William Saumarez Smith (known as Saumarez; 14 January 1836 – 18 April 1909) was an Anglican Archbishop of Sydney, Australia.

Life
Smith was born in Saint Helier, Jersey the eldest twin son of the Lieutenant Richard Snowden Smith (later a clergyman) and his wife Anne, née Robin. Smith was educated at Windlesham House School, Marlborough College and Trinity College, Cambridge, where he graduated B.A. with first-class honours in classics and theology in 1858. He was Crosse theological scholar in 1859, Tyrwhitt Hebrew scholar in 1860, and on two occasions won the Seatonian prize for poetry. He graduated M.A. in 1862, B.D. in 1871, D.D. in 1889, and was a fellow of Trinity College, 1860-70.

Smith was ordained a deacon on 19 June 1859 and priest on 3 Jun 1860; he was vicar of Trumpington, 1867–69, and principal of St Aidan's Theological College, 1869-90. He was consecrated bishop of Sydney and Primate of Australia at St Paul's Cathedral, London, on 24 June 1890, and became archbishop in 1897. At Sydney his episcopate was notable mainly for a great increase in missionary work, and the home mission fund was also established. There was some advance in education; Moore Theological College was reopened, and the Church of England Grammar School For Girls was established in his period.
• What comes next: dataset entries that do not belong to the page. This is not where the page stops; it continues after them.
Lemma insert_sorted_sorted (x : A) (l : list A) :
  StronglySorted R l -> StronglySorted R (insert_sorted leb x l).
Proof.
  induction 1 as [|h l S IH F]; simpl.
  - constructor; constructor.
  - destruct (leb x h) eqn:E.
    + apply leb_R in E. constructor; [now constructor|].
      constructor; [exact E|].
      eapply Forall_impl; [|exact F]. intros b Hb. now apply R_trans with h.
    + assert (Hhx : R h x).
      { destruct (R_total x h) as [H|H]; [|exact H].
        apply leb_R in H. congruence. }
      constructor; [exact IH|].
      apply Forall_forall. intros b Hb. apply insert_sorted_In in Hb.
      destruct Hb as [->|Hb]; [exact Hhx|].
      rewrite Forall_forall in F. now apply F.
Qed.

Lemma sort_by_sorted (l : list A) : StronglySorted R (sort_by leb l).
Proof.
  induction l as [|h l IH]; simpl; [constructor|].
  now apply insert_sorted_sorted.
Qed.

Lemma sort_by_length (l : list A) :
  List.length (sort_by leb l) = List.length l.
Proof.
  assert (I : forall x l', List.length (insert_sorted leb x l') = S (List.length l')).
  { intros x l'. induction l' as [|h l' IH]; simpl; [reflexivity|].
    destruct (leb x h); simpl; [reflexivity | now rewrite IH]. }
  induction l as [|h l IH]; simpl; [reflexivity|]. now rewrite I, IH.
Qed.
End SortingFacts.

Lemma insert_sorted_In_any {A} (leb : A -> A -> bool) (x z : A) (l : list A) :
  In z (insert_sorted leb x l) -> z = x \/ In z l.
Proof.
  induction l as [|h l IH]; simpl.
  - intuition.
  - destruct (leb x h); simpl; intuition.
Qed.

Lemma sort_by_In_any {A} (leb : A -> A -> bool) (z : A) (l : list A) :
  In z (sort_by leb l) <-> In z l.
Proof.
  induction l as [|h l IH]; simpl; [tauto|].
  split.
  - intro H. apply insert_sorted_In_any in H. intuition.
  - intros [->|H].
    + clear IH. induction (sort_by leb l) as [|h' l' IH']; simpl; [now left|].
      destruct (leb z h'); simpl; auto.
    + apply IH in H. clear IH.
      induction (sort_by leb l) as [|h' l' IH']; simpl in *; [tauto|].
      destruct (leb h h'); simpl; intuition.
Qed.

Lemma In_firstn {A} (n : nat) (l : list A) (x : A) :
  In x (firstn n l) -> In x l.
Proof.
  revert n. induction l as [|h l IH]; intros [|n]; simpl; try tauto.
  intros [->|H]; [now left | right; eauto].
Qed.

Lemma StronglySorted_firstn {A} (R : A -> A -> Prop) (n : nat) (l : list A) :
  StronglySorted R l -> StronglySorted R (firstn n l).
Proof.
  intro S. revert n. induction S as [|h l S IH F]; intro n.
  - rewrite firstn_nil. constructor.
  - destruct n as [|n]; simpl; [constructor|].
    constructor; [apply IH|].
    apply Forall_forall. intros b Hb.
    rewrite Forall_forall in F. apply F. eapply In_firstn. exact Hb.
Qed.

Lemma StronglySorted_filter {A} (R : A -> A -> Prop) (f : A -> bool) (l : list A) :
  StronglySorted R l -> StronglySorted R (filter f l).
Proof.
  induction 1 as [|h l S IH F]; simpl; [constructor|].
  destruct (f h); [|exact IH].
  constructor; [exact IH|].
  apply Forall_forall. intros b Hb. apply filter_In in Hb.
  rewrite Forall_forall in F. now apply F.
Qed.

Lemma insert_sorted_NoDup {A} (leb : A -> A -> bool) (x : A) (l : list A) :
  ~ In x l -> NoDup l -> NoDup (insert_sorted leb x l).
Proof.
  induction l as [|h l IH]; simpl; intros Hx Hl.
  - constructor; [tauto | constructor].
  - destruct (leb x h).
    + constructor; [simpl; tauto | exact Hl].
    + inversion Hl as [|? ? Hh Hl']; subst.
      constructor.
      * intro Hin. apply insert_sorted_In_any in Hin.
        destruct Hin as [->|Hin]; tauto.
      * apply IH; tauto.
Qed.

Lemma sort_by_NoDup {A} (leb : A -> A -> bool) (l : list A) :
  NoDup l -> NoDup (sort_by leb l).
Proof.
  induction 1 as [|h l Hh Hl IH]; simpl; [constructor|].
  apply insert_sorted_NoDup; [|exact IH].
  now rewrite sort_by_In_any.
Qed.

Section GroupingFacts.
Context {R K : Type}.
Variable key_eqb : K -> K -> bool.
Variable key_leb : K -> K -> bool.
Hypothesis key_eqb_eq : forall a b, key_eqb a b = true <-> a = b.

Lemma unique_In (k : K) (l : list K) : In k (unique key_eqb l) <-> In k l.
Proof.
  induction l as [|h l IH]; simpl; [tauto|].
  rewrite filter_In, IH, negb_true_iff.
  destruct (key_eqb h k) eqn:E.
  - apply key_eqb_eq in E. subst. intuition congruence.
  - assert (h <> k) by (intro; subst; rewrite (proj2 (key_eqb_eq k k) eq_refl) in E;
                        discriminate).
    intuition.
Qed.

Lemma unique_NoDup (l : list K) : NoDup (unique key_eqb l).
Proof.
  induction l as [|h l IH]; simpl; constructor.
  - rewrite filter_In, negb_true_iff.
    rewrite (proj2 (key_eqb_eq h h) eq_refl). intros [_ H]. discriminate.
  - now apply NoDup_filter.
Qed.

Lemma groupby_keys (key : R -> K) (frame : list R) :
  map fst (groupby key_eqb key_leb key frame)
  = sort_by key_leb (unique key_eqb (map key frame)).
Proof.
  unfold groupby. rewrite map_map. simpl. apply map_id.
Qed.

Lemma groupby_keys_NoDup (key : R -> K) (frame : list R) :
  NoDup (map fst (groupby key_eqb key_leb key frame)).
Proof.
  rewrite groupby_keys. apply sort_by_NoDup, unique_NoDup.
Qed.

(** A group holds exactly the rows with its key, and every key of the
    frame has a group. *)
Lemma groupby_In (key : R -> K) (frame : list R) (k : K) (rows : list R) :
  In (k, rows) (groupby key_eqb key_leb key frame)
  <-> In k (map key frame)
      /\ rows = filter (fun r => key_eqb (key r) k) frame.
Proof.
  unfold groupby. rewrite in_map_iff. split.
  - intros (k' & E & Hin). injection E as -> <-.
    rewrite sort_by_In_any, unique_In in Hin. tauto.
  - intros (Hin & ->). exists k. split; [reflexivity|].
    now rewrite sort_by_In_any, unique_In.
Qed.
End GroupingFacts.

Lemma groupby_mean_In {R} (key : R -> string) (col : R -> Q) (frame : list R)
      (k : string) (v : Q) :
  In (k, v) (groupby_mean key col frame)
  <-> In k (map key frame)
      /\ v = group_mean (map col (filter (fun r => (key r =? k)%string) frame)).
Proof.
  unfold groupby_mean. rewrite in_map_iff. split.
  - intros ((k', rows) & E & Hin). simpl in E. injection E as -> <-.
    apply (groupby_In String.eqb String.leb String.eqb_eq) in Hin.
    destruct Hin as (Hk & ->). tauto.
  - intros (Hk & ->).
    exists (k, filter (fun r => (key r =? k)%string) frame). split; [reflexivity|].
    now apply (groupby_In String.eqb String.leb String.eqb_eq).
Qed.

Lemma groupby_mean_NoDup {R} (key : R -> string) (col : R -> Q) (frame : list R) :
  NoDup (map fst (groupby_mean key col frame)).
Proof.
  unfold groupby_mean. rewrite map_map. simpl.
  apply (groupby_keys_NoDup String.eqb String.leb String.eqb_eq).
Qed.

(** ** Carrier bar charts *)

(** C6.  For every selection state and both carrier variants the bar
    chart data, obtained by grouping the filtered rows by carrier name
    and taking the mean fare, has at most 10 entries, is sorted by
    descending mean fare and holds only strictly positive means. *)
Theorem bar_chart_top_ten (env : Loaded) (st : App) (carrier_type : string) :
  let bars := avg_data (_redraw_holoviews_bar_chart env st carrier_type) in
  let filtered_df := _get_filtered_data env st true in
  let col := if (carrier_type =? "lg")%string then fare_lg else fare_low in
  let name_col := if (carrier_type =? "lg")%string
                  then carrier_lg_name_concat else carrier_low_name_concat in
  (List.length bars <= 10)%nat
  /\ StronglySorted (fun a b => snd b <= snd a) bars
  /\ Forall (fun a => 0 < snd a) bars
  /\ Forall (fun a =>
               In (fst a) (map name_col filtered_df)
               /\ snd a = group_mean
                            (map col (filter (fun r => (name_col r =? fst a)%string)
                                             filtered_df)))
            bars.
Proof.
  cbv zeta. unfold _redraw_holoviews_bar_chart, bar_chart_data. cbn [avg_data].
  set (filtered_df := _get_filtered_data env st true).
  set (col := if (carrier_type =? "lg")%string then fare_lg else fare_low).
  set (name_col := if (carrier_type =? "lg")%string
                   then carrier_lg_name_concat else carrier_low_name_concat).
  set (means := groupby_mean name_col col filtered_df).
  repeat split.
  - eapply Nat.le_trans; [apply filter_length_le | apply firstn_le_length].
  - apply StronglySorted_filter, StronglySorted_firstn.
    apply (@sort_by_sorted _ fare_desc).
    + intros a b. unfold fare_desc. apply Qle_bool_iff.
    + intros a b. destruct (Qlt_le_dec (snd a) (snd b)) as [H|H]; [right|left]; auto.
      now apply Qlt_le_weak.
    + intros a b c Hab Hbc. now apply Qle_trans with (snd b).
  - apply Forall_forall. intros a Ha. apply filter_In in Ha.
    now apply Qlt_bool_iff.
  - apply Forall_forall. intros [k v] Ha. apply filter_In in Ha.
    destruct Ha as [Ha _]. apply In_firstn in Ha.
    apply sort_by_In_any in Ha. now apply groupby_mean_In in Ha.
Qed.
Smith was always accessible to his clergy and always glad to keep in touch with his parishes. Though an extreme evangelical he was broadminded and an advocate for the union of the churches; and though essentially a man of peace, he spoke strongly against gambling and other evils. Smith had a dislike of ceremonial, a passion for accuracy, and was a fine scholar and linguist, interested also in astronomy and botany.

Smith died of cerebral haemorrhage at Sydney on 18 April 1909; he married in 1870 Florence, daughter of the Rev. Lewis Deedes, who died in 1890, and was survived by a son and seven daughters.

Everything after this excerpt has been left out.